A new global analysis of diseases has revealed that the number of cases and deaths from breast and cervical cancer is rising in most countries across the world, especially in poorer nations where more women are dying at younger ages.
The study comes from the Institute for Health Metrics and Evaluation (IHME) at the University of Washington where researchers found that breast cancer cases more than doubled around the world in just three decades, from 641,000 cases in 1980 to 1.6 million cases in 2010 — a pace that far exceeds global population growth. During the same period, deaths from breast cancer rose from 250,000 a year to 425,000 a year — a much slower increase, suggesting that screening and treatment programs now common in wealthier countries are having a positive impact.
Similarly the number of cervical cancer cases rose from 378,000 cases in 1980 to 454,000 in 2010, and deaths from cervical cancer rose at almost the same pace as cases, according to the study published in The Lancet medical journal on Thursday.
The study found that since 1980, new cases and deaths from cervical cancer have increased mainly in south and East Asia, Latin America, and Africa, but have declined substantially in high-income countries, particularly in countries where widespread screening is available. However, the disease still killed 200,000 women around the world in 2010, of whom 46,000 were from developing countries and were of reproductive age.

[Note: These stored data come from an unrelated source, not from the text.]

(* ===== verification/DaemonFacts.v ===== *)
(** * What the daemon answers

    Proved against the interface of the gate: every non-blank line of a
    connection gets exactly one line back, in order, which echoes the id of the
    request and is either a result or an error with a known code; no request
    makes the handler raise; and the steps of the handler are those of the gate. *)
From S2P Require Import Prelude PyStr PyJson PyJsonRoundtrip PyJsonStrings Errors PyOps TimeUtil.
From S2P Require Import World Protocol Interface Daemon.

Definition request_id (raw : pystr) : json :=
  match loads raw with Ok (JDict req) => dict_get_or JNull (u "id") req | _ => JNull end.
Definition error_codes : list pystr :=
  [u "replay"; u "expired"; u "baseline_missing"; u "nft"; u "invalid"; u "gate"; u "internal"].
(** A reply to the request [id]: a result, or an error. *)
Definition is_reply (id resp : json) : Prop :=
  (∃ result, resp = ok_response id result) ∨
  (∃ e, resp = err_response id e ∧ code e ∈ error_codes).

(** The texts of the non-blank lines of a connection that the reader delivers:
    those before the first one longer than the limit. *)
Definition fits (seg : list N) : Prop := (Z.of_nat (length seg) <= stream_limit)%Z.
Global Instance fits_dec seg : Decision (fits seg) := decide (Z.of_nat (length seg) <= stream_limit)%Z.
Fixpoint delivered (segs : list (list N)) : list (list N) :=
  match segs with
  | [] => []
  | seg :: rest => if decide (fits seg) then seg :: delivered rest else []
  end.
Definition request_texts (segs : list (list N)) : list pystr :=
  filter (λ raw, raw ≠ []) (map (strip ∘ utf8_decode_replace) segs).
Definition replies (raws outs : list pystr) : Prop :=
  Forall2 (λ raw out, ∃ resp, out = dumps opts_default true resp ++ [10%N] ∧ is_reply (request_id raw) resp) raws outs.

(** ** Lemmas *)

Lemma map_error_code e : code (map_error e) ∈ error_codes.
Proof. unfold map_error, error_codes. repeat case_match; cbn [code]; set_solver. Qed.

Lemma dict_ok_get k d j : dict_ok d → dict_get_or j k d = j ∨ strs_ok (dict_get_or j k d) = true.
Proof.
  intros Hd. unfold dict_get_or. destruct (dict_get k d) as [v|] eqn:Hv; [|by left].
  right. by eapply dict_get_ok.
Qed.
Lemma py_item_ok d k v : dict_ok d → py_item d k = Ok v → strs_ok v = true.
Proof.
  unfold py_item. destruct (dict_get k d) as [v'|] eqn:Hv; [|done].
  intros Hd [= <-]. by eapply dict_get_ok.
Qed.
Lemma py_for_ok j l : strs_ok j = true → py_for j = Ok l → Forall (λ x, strs_ok x = true) l.
Proof.
  unfold py_for. destruct (py_iter j) as [l'|] eqn:Hl; [|done]. intros Hj [= <-]. by eapply py_iter_ok.
Qed.
Lemma bind_Ok {E A B} (r : res E A) (f : A → res E B) b :
  r ≫= f = Ok b → ∃ a, r = Ok a ∧ f a = Ok b.
Proof. destruct r as [a|]; [|done]. by exists a. Qed.

Lemma parse_install_targets params a :
  dict_ok params → parse_install params = Ok a → Forall (λ t, str_ok t = true) (ia_targets a).
Proof.
  intros Hp H. unfold parse_install in H.
  repeat match goal with H : _ ≫= _ = Ok _ |- _ => apply bind_Ok in H as (? & ? & H) end.
  injection H as <-. cbn [ia_targets].
  match goal with Ht : py_item params (u "targets") = Ok ?t, Hf : py_for ?t = Ok _ |- _ =>
    apply (py_item_ok _ _ _ Hp) in Ht; apply (py_for_ok _ _ Ht) in Hf end.
  apply Forall_map. eapply Forall_impl; [eassumption|]. apply py_str_ok.
Qed.
Lemma parse_call_params req m p : dict_ok req → parse_call req = Ok (m, p) → dict_ok p.
Proof.
  intros Hr H. unfold parse_call in H. destruct (dict_get_or JNull (u "method") req); try done.
  unfold py_or in H. pose proof (dict_ok_get (u "params") req JNull Hr) as Hok.
  destruct (dict_get_or JNull (u "params") req) as [| | | | | |d]; simpl in H; repeat case_match; simplify_eq;
    try (by constructor). destruct Hok as [?|Hok]; [done|]. by apply strs_ok_dict.
Qed.

(** A newline ends a line without changing its text. *)
Lemma utf8_decode_newline bs : utf8_decode_replace (bs ++ [10%N]) = utf8_decode_replace bs ++ [10%N].
Proof.
  remember (length bs) as n eqn:Hn. revert bs Hn. induction n as [n IH] using lt_wf_ind. intros bs ->.
  assert (∀ r, length r < length bs →
    utf8_decode_replace (r ++ [10%N]) = utf8_decode_replace r ++ [10%N]) as IH'.
  { intros r Hr. by apply (IH (length r)). }
  clear IH. destruct bs as [|b0 r0]; [done|]. cbn [app utf8_decode_replace].
  assert (∀ r c, length r < length (b0 :: r0) →
    c :: utf8_decode_replace (r ++ [10%N]) = (c :: utf8_decode_replace r) ++ [10%N]) as Hc.
  { intros r c Hr. simpl. f_equal. by apply IH'. }
  destruct r0 as [|b1 r1].
  { cbn [app]. repeat case_match; simplify_eq; done. }
  cbn [app]. destruct r1 as [|b2 r2].
  { cbn [app]. repeat case_match; simplify_eq; try done;
      try (apply (Hc [b1]); simpl; lia); apply (Hc []); simpl; lia. }
  destruct r2 as [|b3 r3].
  { cbn [app]. repeat case_match; simplify_eq; try done;
      try (apply (Hc [b1; b2]); simpl; lia); try (apply (Hc [b2]); simpl; lia); apply (Hc []); simpl; lia. }
  cbn [app]. repeat case_match; simplify_eq;
    first [apply (Hc (b1 :: b2 :: b3 :: r3)); simpl; lia | apply (Hc (b2 :: b3 :: r3)); simpl; lia
          |apply (Hc (b3 :: r3)); simpl; lia | apply (Hc r3); simpl; lia].
Qed.
Lemma line_text_newline bs :
  strip (utf8_decode_replace (bs ++ [10%N])) = strip (utf8_decode_replace bs).
Proof.
  rewrite utf8_decode_newline. by apply strip_by_snoc.
Qed.

(** ** The handler *)

Section daemon.
Context {K : Type} `{Env K} {ops : GateOps K} (R : relation (World K)) {laws : GateLaws ops R}.
Abbreviation safe := (within R is_exception).

Lemma now_iso_within : safe now_iso_utc.
Proof. intros w. split; [apply laws_tick|done]. Qed.
Lemma parse_install_raises p : raises_only is_exception (parse_install p).
Proof.
  unfold parse_install, py_item, res_of_option. apply res_bind_raises; [|intros; raises].
  generalize [u "token_id"; u "nonce"; u "exp"; u "targets"; u "ports"; u "proto"].
  intros fs. induction fs as [|f fs IH]; simpl; [done|]. by destruct (dict_has f p).
Qed.
Lemma parse_call_raises req : raises_only is_exception (parse_call req).
Proof. unfold parse_call, value_error. by repeat case_match. Qed.
#[local] Hint Resolve now_iso_within parse_install_raises parse_call_raises : within.

Lemma call_within m p : dict_ok p → safe (call m p).
Proof.
  intros Hp. unfold call.
  destruct (decide (m = u "grant.install")) as [->|_]; [|within].
  rewrite !decide_False by done.
  intros w. rewrite run_bind. unfold lift at 1. pose proof (parse_install_raises p) as Hr.
  destruct (parse_install p) as [a|e] eqn:Ha; [|by split].
  revert w. change (safe (install a ≫= λ _, mret (status (u "installed")))).
  apply within_bind; [apply laws_preorder| |intros; apply within_ret, laws_preorder].
  apply laws_install. by eapply parse_install_targets.
Qed.

(** The reply to a request whose call ran as [call] did. *)
Lemma run_handle_request raw req m p w w' r :
  loads raw = Ok (JDict req) → parse_call req = Ok (m, p) → call m p w = (w', r) →
  raises_only is_exception r →
  handle_request raw w =
    (w', Ok match r with
            | Ok result => ok_response (request_id raw) result
            | Err e => err_response (request_id raw) (map_error e)
            end).
Proof.
  intros Hraw Hcall Hrun He. unfold handle_request, py_loads, request_id. rewrite Hraw.
  unfold catch. rewrite run_bind. unfold lift. rewrite Hcall, run_bind, Hrun.
  destruct r as [result|e]; [done|]. simpl in He. unfold is_exception in He. by rewrite He.
Qed.

(** The handler answers every decoded line: it never raises, its steps are
    steps of the gate, and the answer echoes the request's id and is either a
    result or an error with one of the seven codes. *)
Lemma handle_request_replies raw w :
  text_ok raw →
  ∃ w' resp, handle_request raw w = (w', Ok resp) ∧ R w w' ∧ is_reply (request_id raw) resp.
Proof.
  intros Hraw. assert (∀ e, is_reply (request_id raw) (err_response (request_id raw) (map_error e))) as Herr.
  { intros e. right. eexists. split; [done|apply map_error_code]. }
  destruct laws.(laws_preorder) as [Hrefl _].
  destruct (loads raw) as [j|msg] eqn:Hl.
  2: { do 2 eexists. unfold handle_request, py_loads. rewrite Hl. split; [done|]. split; [done|].
       specialize (Herr (Exn JSONDecodeError msg)). unfold request_id in *. by rewrite Hl in *. }
  assert (request_id raw = match j with JDict req => dict_get_or JNull (u "id") req | _ => JNull end) as Hid.
  { unfold request_id. by rewrite Hl. }
  assert ((∃ req, j = JDict req) ∨ ∀ req, j ≠ JDict req) as [[req ->]|Hnd] by (destruct j; eauto).
  2: { exists w, (err_response JNull (map_error (Exn ValueError (u "request is not an object")))).
       split; [|split; [done|]].
       - unfold handle_request, py_loads. rewrite Hl. destruct j; try done. by destruct (Hnd d).
       - assert (request_id raw = JNull) as <-; [|apply Herr]. rewrite Hid. destruct j; try done. by destruct (Hnd d). }
  assert (dict_ok req) as Hreq by (by eapply strs_ok_dict, loads_strs_ok).
  destruct (parse_call req) as [[m p]|e] eqn:Hc.
  - destruct (call m p w) as [w' r] eqn:Hr.
    destruct (call_within m p (parse_call_params _ _ _ Hreq Hc) w) as [HR He]. rewrite Hr in HR, He.
    exists w', match r with Ok result => ok_response (request_id raw) result
               | Err e => err_response (request_id raw) (map_error e) end.
    split; [by eapply run_handle_request|]. split; [done|].
    destruct r; [left; eauto|apply Herr].
  - exists w, (err_response (request_id raw) (map_error e)). split; [|by split].
    pose proof (parse_call_raises req) as He. rewrite Hc in He.
    unfold handle_request, py_loads. rewrite Hl. unfold catch. rewrite run_bind. unfold lift. rewrite Hc.
    simpl in He. unfold is_exception in He. by rewrite He, Hid.
Qed.

Lemma handle_line_replies line w :
  ∃ w' outs, handle_line line w = (w', Ok outs) ∧ R w w' ∧
    replies (filter (λ raw, raw ≠ []) [strip (utf8_decode_replace line)]) outs.
Proof.
  unfold handle_line. destruct (strip (utf8_decode_replace line)) as [|c raw] eqn:Hraw.
  - exists w, []. split; [done|]. destruct laws.(laws_preorder). split; [done|constructor].
  - destruct (handle_request_replies (c :: raw) w) as (w' & resp & Hr & HR & Hreply).
    { rewrite <-Hraw. apply strip_text, utf8_decode_text. }
    exists w', [dumps opts_default true resp ++ [10%N]]. rewrite run_bind, Hr.
    split; [done|]. split; [done|]. rewrite filter_cons_True by done.
    constructor; [|constructor]. eauto.
Qed.

Lemma serve_lines_replies segs w :
  ∃ w' outs finished, serve_lines segs w = (w', Ok (outs, finished)) ∧ R w w' ∧
    (finished = true ↔ Forall fits segs) ∧ replies (request_texts (delivered segs)) outs.
Proof.
  pose proof laws.(laws_preorder) as [Hrefl Htrans].
  revert w. induction segs as [|seg rest IH]; intros w.
  { exists w, [], true. split; [done|]. split; [done|]. split; [done|constructor]. }
  cbn [serve_lines]. set (nl := match rest with [] => [] | _ => [10%N] end).
  destruct (seg ++ nl) as [|b line] eqn:Hline.
  { apply app_nil in Hline as [-> Hnl]. destruct rest; [|done].
    exists w, [], true. split; [done|]. split; [done|]. split; [|constructor].
    split; [|done]. by repeat constructor. }
  rewrite <-Hline. clear b line Hline.
  destruct (Z.ltb_spec stream_limit (Z.of_nat (length seg))) as [Hlong|Hfit].
  { exists w, [], false. split; [done|]. split; [done|]. split.
    - split; [done|]. intros Hall. apply Forall_inv in Hall. unfold fits in Hall. lia.
    - cbn [delivered]. rewrite decide_False by (unfold fits; lia). constructor. }
  destruct (handle_line_replies (seg ++ nl) w) as (w1 & out & Hl & HR & Hout).
  destruct (IH w1) as (w2 & outs & fin & Hs & HR2 & Hfin & Houts).
  exists w2, (out ++ outs), fin. rewrite run_bind, Hl, run_bind, Hs.
  split; [done|]. split; [by etrans|]. split.
  - rewrite Hfin, Forall_cons. unfold fits at 2. naive_solver.
  - cbn [delivered]. rewrite decide_True by done. unfold request_texts. cbn [map].
    rewrite filter_cons. unfold replies in *.
    assert (strip (utf8_decode_replace (seg ++ nl)) = (strip ∘ utf8_decode_replace) seg) as Hnl.
    { subst nl. destruct rest; [by rewrite app_nil_r|apply line_text_newline]. }
    rewrite Hnl in Hout. rewrite filter_cons in Hout. change (filter (λ raw : pystr, raw ≠ []) [] : list pystr) with (@nil pystr) in Hout.
    case_decide; inversion_clear Hout; [|done].
    match goal with H : Forall2 _ [] _ |- _ => inversion_clear H end. by constructor.
Qed.

(** C6: a connection's bytes, whatever they are, are answered line by line: one
    reply, on a line of its own, for each non-blank line the reader delivers, in
    order, echoing the request's id and holding either a result or an error with
    one of the seven codes.  Nothing a client sends makes the handler raise,
    except a line over the stream limit, which ends the connection; and the
    handler only makes steps of the gate. *)
Theorem handle_client_replies input w :
  ∃ w' outs finished, handle_client input w = (w', Ok (outs, finished)) ∧ R w w' ∧
    (finished = true ↔ Forall fits (split 10 input)) ∧
    replies (request_texts (delivered (split 10 input))) outs.
Proof. apply serve_lines_replies. Qed.
End daemon.

(** ** Socket activation *)

(** Socket activation follows the systemd protocol: the descriptors are 3, 4,
    ... as many as [LISTEN_FDS] says, when [LISTEN_PID] is this process and
    both are integers, and none otherwise. *)
Lemma systemd_listen_fds_elem env pid fd :
  fd ∈ _systemd_listen_fds env pid ↔
     ∃ n, py_int_str (environ_get env (u "LISTEN_PID") (u "0")) = Ok pid ∧
          py_int_str (environ_get env (u "LISTEN_FDS") (u "0")) = Ok n ∧ (3 <= fd < 3 + n)%Z.
Proof.
  unfold _systemd_listen_fds.
  destruct (py_int_str (environ_get env (u "LISTEN_PID") (u "0"))) as [p|e];
    [|rewrite elem_of_nil; naive_solver].
  destruct (py_int_str (environ_get env (u "LISTEN_FDS") (u "0"))) as [n|e];
    [|rewrite elem_of_nil; naive_solver].
  destruct (Z.eqb_spec p pid) as [->|Hp], (Z.leb_spec n 0) as [Hn|Hn]; cbn [negb orb];
    rewrite ?elem_of_nil, ?elem_of_seqZ; naive_solver lia.
Qed.
(** The first of them, if any, is 3. *)
Lemma systemd_listen_fds_head env pid :
  match _systemd_listen_fds env pid with [] => True | fd :: _ => fd = 3%Z end.
Proof.
  unfold _systemd_listen_fds. repeat case_match; try done; simplify_eq.
  all: match goal with H : seqZ 3 ?n = _ :: _ |- _ =>
    destruct (decide (0 < n)%Z); [rewrite seqZ_cons in H by lia|rewrite seqZ_nil in H by lia] end.
  all: by simplify_eq.
Qed.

The risk of cervical cancer is much higher in developing countries than in developed ones. Overall, 76 percent of new cervical cancer cases are in developing regions. Sub-Saharan Africa has 22 percent of all cervical cancer cases worldwide. A woman's lifetime risk of breast cancer in western Europe, North America and Australasia is more than one in 10. In Nigeria, Bangladesh, Guatemala and Gambia it is only one in 58. But the risk is rising in the developing world, which now has the majority of cases.
Rafael Lozano, a professor of global health at IHME who worked on the study said, “Women in high-income countries like the United States and the United Kingdom are benefiting from early cancer screenings, drug therapies, and vaccines… We are seeing the burden of breast and cervical cancer shifting to low-income countries in Africa and Asia.” He said this was one of the early signs of the emerging threat of so-called non-communicable or chronic diseases, in developing countries. “Everyone has been talking about that threat. Now the trend is clear,” he said.
The researchers said the findings added urgency to calls from public health experts to world leaders to make cancer screening, treatment, and education a priority in poor nations. The United Nations is holding a high-level meeting dedicated to chronic diseases such as cancer, heart disease, lung disease and diabetes in New York on September 19th to 20th.
Mohammad Forouzanfar of the IHME, who led the study said, “If more women are developing breast and cervical cancer during their reproductive years, this adds more pressure on families and societies already suffering from high rates of infectious disease and child mortality.”
“People may wonder what the urgency is in addressing these cancers, but the numbers are staggering,” said Jan Coebergh, a cancer expert at Erasmus University Medical Centre in Rotterdam, the Netherlands, who wrote an accompanying commentary to the study. “It's like six jumbo jets crashing every day.”
The study was paid for by the breast cancer group Susan G. Komen for the Cure and the Bill & Melinda Gates Foundation. “We've been getting better at helping women with breast cancer survive in the West,” said Christopher Murray, one of the paper's authors. “Now we need to make that a priority for women everywhere.”